[Collected data]

(** * Pinacle trusted-setup pipeline: a shallow embedding of [setup.sh]
      and of [derefAddresses] from [deploy.go].

    The shell script is embedded as a program in a small shell monad:
    a command transforms a world (file store, working directory, number of
    entropy draws so far), emits a list of observable events and either
    completes or exits with a status.  The external tools ([snarkjs],
    [circom], [uuidgen]) are oracles of the environment. *)

From Stdlib Require Import String Ascii List Bool Arith Lia.
Import ListNotations.
Open Scope string_scope.

Set Implicit Arguments.

(* ================================================================== *)
(** ** Shell string operations *)

Module ShStr.

Definition slash : ascii := "/"%char.
Definition dot : ascii := "."%char.
Definition dash : ascii := "-"%char.
Definition newline : ascii := ascii_of_nat 10.
Definition backslash : ascii := ascii_of_nat 92.

(** Occurrence of a character in a string. *)
Fixpoint mem_char (c : ascii) (s : string) : bool :=
  match s with
  | EmptyString => false
  | String a r => if Ascii.eqb a c then true else mem_char c r
  end.

(** [[ "$s" == *suf ]]: the glob [*suf] matches exactly the strings that
    end in [suf]. *)
Fixpoint ends_with (suf s : string) : bool :=
  if String.eqb s suf then true
  else match s with
       | EmptyString => false
       | String _ r => ends_with suf r
       end.

(** [[ "$s" =~ ^[0-9]+$ ]] *)
Definition is_digit (c : ascii) : bool :=
  let n := nat_of_ascii c in (Nat.leb 48 n && Nat.leb n 57)%bool.

Fixpoint all_digits (s : string) : bool :=
  match s with
  | EmptyString => true
  | String c r => is_digit c && all_digits r
  end.

Definition is_number (s : string) : bool :=
  match s with
  | EmptyString => false
  | _ => all_digits s
  end.

(** A word that a utility reads as options when no [--] precedes it. *)
Definition starts_with_dash (s : string) : bool :=
  match s with
  | String c _ => Ascii.eqb c dash
  | EmptyString => false
  end.
Lemma mirrored_rooms_wf rooms :
  JsMap.wf rooms -> (forall k room, (k, room) ∈ rooms -> rs_id room = k) ->
  JsMap.wf (mirrored_rooms rooms).
Proof.
  intros Hwf Hid. rewrite (mirrored_rooms_entries _ Hid).
  unfold JsMap.wf, JsMap.keys. rewrite map_map. cbn.
  apply (filter_keys_NoDup _ (JsObj.entries rooms)). now apply JsObj.entries_wf.
Qed.

(** The rooms that the mirror keeps are those of the list that
    [Object.prototype] does not name. *)
Lemma mirrored_rooms_get rooms k :
  ListOK rooms ->
  JsMap.get k (mirrored_rooms rooms)
  = if JsObj.inherited k then None else mirrored_room <$> JsMap.get k rooms.
Proof.
  intros [Hwf Hok].
  assert (Hid : forall k room, (k, room) ∈ rooms -> rs_id room = k).
  { intros k' room Hin. apply (Hok k' room Hin). }
  pose proof (mirrored_rooms_wf _ Hwf Hid) as Hwf'.
  destruct (JsMap.get k (mirrored_rooms rooms)) as [r|] eqn:E.
  - apply JsMap.get_In, mirrored_rooms_In in E as (-> & room & Hin & ->); [|exact Hid].
    now rewrite (JsMap.In_get _ _ _ Hwf Hin).
  - destruct (JsObj.inherited k) eqn:Ei; [reflexivity|].
    destruct (JsMap.get k rooms) as [room|] eqn:E'; [|reflexivity].
    apply JsMap.get_In in E'.
    assert (Hin : (k, mirrored_room room) ∈ mirrored_rooms rooms).
    { apply mirrored_rooms_In; eauto. }
    apply (JsMap.In_get _ _ _ Hwf') in Hin. congruence.
Qed.
(** The number denoted by an integer literal or by an array length. *)
Definition ofZ (z : Z) : number := binary_normalize prec emax z 0 false.
Definition ofNat (n : nat) : number := ofZ (Z.of_nat n).

Definition add : number -> number -> number := SFadd prec emax.
Definition sub : number -> number -> number := SFsub prec emax.
Definition mul : number -> number -> number := SFmul prec emax.
Definition div : number -> number -> number := SFdiv prec emax.

(** [a < b], [a > b] and [a === b] on numbers. *)
Definition lt (a b : number) : bool := SFltb a b.
Definition gt (a b : number) : bool := SFltb b a.
Definition strictEq (a b : number) : bool := SFeqb a b.

Definition isNaN (a : number) : bool :=
  match a with S754_nan => true | _ => false end.

Definition isFinite (a : number) : bool :=
  match a with
  | S754_zero _ | S754_finite _ _ _ => true
  | _ => false
  end.

Definition isNegZero (a : number) : bool :=
  match a with S754_zero true => true | _ => false end.

Definition isPosZero (a : number) : bool :=
  match a with S754_zero false => true | _ => false end.

(** *** [Math.min] and [Math.max] (ECMA-262, 21.3.2.24 and 21.3.2.25)

    The arguments are scanned from the left starting from [+Infinity]
    (resp. [-Infinity]); a [NaN] argument makes the result [NaN], and [-0]
    counts as smaller than [+0]. *)

Fixpoint Math_min_from (lowest : number) (args : list number) : number :=
  match args with
  | [] => lowest
  | n :: rest =>
      if isNaN n then NaN
      else if isNegZero n && isPosZero lowest then Math_min_from n rest
      else if lt n lowest then Math_min_from n rest
      else Math_min_from lowest rest
  end.

Definition Math_min (args : list number) : number := Math_min_from Infinity args.

Fixpoint Math_max_from (highest : number) (args : list number) : number :=
  match args with
  | [] => highest
  | n :: rest =>
      if isNaN n then NaN
      else if isPosZero n && isNegZero highest then Math_max_from n rest
      else if gt n highest then Math_max_from n rest
      else Math_max_from highest rest
  end.

Definition Math_max (args : list number) : number := Math_max_from negInfinity args.

(** *** [Math.ceil]

    A finite number is [(-1)^s * m * 2^e].  With [e >= 0] it is an integer;
    otherwise the quotient and remainder of [m] by [2^(-e)] give its
    integer part and tell whether a fraction is left. *)

Definition Math_ceil (a : number) : number :=
  match a with
  | S754_finite s m e =>
      if (0 <=? e)%Z then a
      else
        let d := Z.pow 2 (- e) in
        let q := Z.div (Zpos m) d in
        let r := Z.modulo (Zpos m) d in
        if s then binary_normalize prec emax (- q) 0 true
        else binary_normalize prec emax (if (r =? 0)%Z then q else q + 1) 0 false
  | _ => a
  end.

(** *** The remainder [a % b]

    The result has the sign of the dividend and is exact: with both
    operands scaled to the smaller exponent it is the remainder of two
    integers.  A zero divisor or an infinite dividend gives [NaN]. *)

Definition rem (a b : number) : number :=
  match a, b with
  | S754_nan, _ | _, S754_nan => NaN
  | S754_infinity _, _ => NaN
  | _, S754_zero _ => NaN
  | _, S754_infinity _ => a
  | S754_zero _, _ => a
  | S754_finite sa ma ea, S754_finite _ mb eb =>
      let e := Z.min ea eb in
      let r := Z.rem (Zpos ma * Z.pow 2 (ea - e)) (Zpos mb * Z.pow 2 (eb - e)) in
      binary_normalize prec emax (cond_Zopp sa r) e sa
  end.

(** The integer a number is equal to, when it is one. *)
Definition toInteger (a : number) : option Z :=
  match a with
  | S754_zero _ => Some 0%Z
  | S754_finite s m e =>
      if (0 <=? e)%Z then Some (cond_Zopp s (Zpos m * Z.pow 2 e))
      else
        let d := Z.pow 2 (- e) in
        if (Z.modulo (Zpos m) d =? 0)%Z then Some (cond_Zopp s (Z.div (Zpos m) d))
        else None
  | _ => None
  end.

(** *** [Number.prototype.toString] and [Number.prototype.toFixed]

    ECMA-262 [Number::toString] prints [NaN], the zeros and the infinities by
    name, and any other number by the shortest decimal that reads back as
    the same number.  For an integer below [2^53] that decimal is the
    integer's own expansion; for the remaining numbers the digit generation
    is the runtime's, and is taken as the parameter [shortestDecimal]. *)

Definition decimalOfZ (z : Z) : string := NilZero.string_of_int (Z.to_int z).

Fixpoint zeros (n : nat) : string :=
  match n with
  | O => EmptyString
  | S k => String "0" (zeros k)
  end.

(** The digits of the non-negative integer [n] with a point before the last
    [f] of them, padded with zeros on the left up to [f + 1] digits. *)
Definition fixedDigits (n : Z) (f : nat) : string :=
  let m := decimalOfZ n in
  match f with
  | O => m
  | _ =>
      let m := (zeros (S f - String.length m) ++ m)%string in
      let k := String.length m in
      (substring 0 (k - f) m ++ "." ++ substring (k - f) f m)%string
  end.

(** The integer [n] for which [n / 10^f] is closest to [m * 2^e], the larger
    one on a tie. *)
Definition nearestScaled (m : positive) (e : Z) (f : Z) : Z :=
  if (0 <=? e)%Z then Zpos m * Z.pow 2 e * Z.pow 10 f
  else
    let d := Z.pow 2 (- e) in
    Z.div (2 * (Zpos m * Z.pow 10 f) + d) (2 * d).

(** [m * 2^e >= 10^21] *)
Definition atLeast1e21 (m : positive) (e : Z) : bool :=
  if (0 <=? e)%Z then (Z.pow 10 21 <=? Zpos m * Z.pow 2 e)%Z
  else (Z.pow 10 21 * Z.pow 2 (- e) <=? Zpos m)%Z.

Section Printing.

  Variable shortestDecimal : number -> string.

Definition toString (a : number) : string :=
    match a with
    | S754_nan => "NaN"
    | S754_zero _ => "0"
    | S754_infinity s => if s then "-Infinity" else "Infinity"
    | S754_finite _ _ _ =>
        match toInteger a with
        | Some z => if (Z.abs z <? Z.pow 2 53)%Z then decimalOfZ z else shortestDecimal a
        | None => shortestDecimal a
        end
    end.

  (** [a.toFixed(fractionDigits)]: a [RangeError] outside [0..100];
      [toString] for a number that is not finite or is [10^21] or more in
      magnitude; otherwise the sign and the rounded digits. *)
Definition toFixed (a : number) (fractionDigits : Z) : completion string :=
    if ((fractionDigits <? 0) || (100 <? fractionDigits))%Z then Throw "RangeError"
    else
      match a with
      | S754_nan | S754_infinity _ => Normal (toString a)
      | S754_zero _ => Normal (fixedDigits 0 (Z.to_nat fractionDigits))
      | S754_finite s m e =>
          if atLeast1e21 m e then Normal (toString a)
          else
            Normal ((if s then "-" else EmptyString)
                      ++ fixedDigits (nearestScaled m e fractionDigits)
                           (Z.to_nat fractionDigits))%string
      end.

Instructions to follow
Copy every line from the records that holds the string "Import".

Final answer
From Stdlib Require Import String Ascii List Bool Arith Lia.
Import ListNotations.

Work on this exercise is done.